__Aim of the exercise__
Locate and copy each line in the data that contains the word "Lemma".

Top of Record set

Lemma scoreLine_propertyMetadata rowId k dataLine g :
  propertyMetadata (scoreLine rowId k dataLine g) = propertyMetadata g.
Proof.
  unfold scoreLine. destruct (_ ≫= Js.parseFloat) as [v|]; [|reflexivity].
  destruct (Utils.isUuid _); [destruct (bool_decide _)|]; reflexivity.
Qed.

Lemma dataLines_registered n rowId k lines lineIndex g :
  P g k -> rowId ∈ Obj.keys (propertyMetadata g) ->
  P (dataLines n rowId k lines lineIndex g).2 k.
Proof using P_score.
  revert lineIndex g. induction n as [|n IH]; intros lineIndex g Hg Hrow; simpl; [exact Hg|].
  unfold dataLineStep. destruct (lines !! S lineIndex) as [l|]; [|exact Hg].
  destruct (_ || _); [exact Hg|].
  apply IH; [apply P_score; assumption|]. rewrite scoreLine_propertyMetadata. exact Hrow.
Qed.

Lemma parseLines_registered fuel lines lineIndex g gid gname k :
  P g k -> exists k', P (parseLines fuel lines lineIndex g gid gname k) k'.
Proof using All.
  revert lineIndex g gid gname k.
  induction fuel as [|fuel IH]; intros lineIndex g gid gname k Hg;
    cbn [parseLines]; [eauto|].
  destruct (lines !! lineIndex) as [raw|]; [|eauto].
  destruct (String.eqb _ _); [apply IH, Hg|].
  destruct (Js.startsWith "#mission" _).
  { apply IH. unfold parseMissionLine. destruct (length _ <? 3)%nat; auto. }
  destruct (Js.startsWith "#players" _).
  { unfold parsePlayersSection. destruct (length _ <? 2)%nat; [apply IH, Hg|].
    match goal with |- context [playerLines ?n ?ls ?i ?gg ?kk] =>
      pose proof (playerLines_registered n ls i gg kk Hg) as H;
      destruct (playerLines n ls i gg kk) as [[i' g'] k'] end.
    apply IH, H. }
  destruct (Js.startsWith "#group" _); [apply IH, Hg|].
  destruct (Js.startsWith "#row" _); [|apply IH, Hg].
  unfold parseRowSection. destruct (length _ <? 2)%nat; [apply IH, Hg|].
  match goal with |- context [dataLines ?n ?r ?kk ?ls ?i ?gg] =>
    assert (H : P (dataLines n r kk ls i gg).2 kk);
    [apply dataLines_registered; [apply P_property, Hg | apply keys_set_self]|];
    destruct (dataLines n r kk ls i gg) as [i' g'] end.
  apply IH, H.
Qed.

Bottom of Record set

__Task output__
Lemma scoreLine_propertyMetadata rowId k dataLine g :
Lemma dataLines_registered n rowId k lines lineIndex g :
Lemma parseLines_registered fuel lines lineIndex g gid gname k :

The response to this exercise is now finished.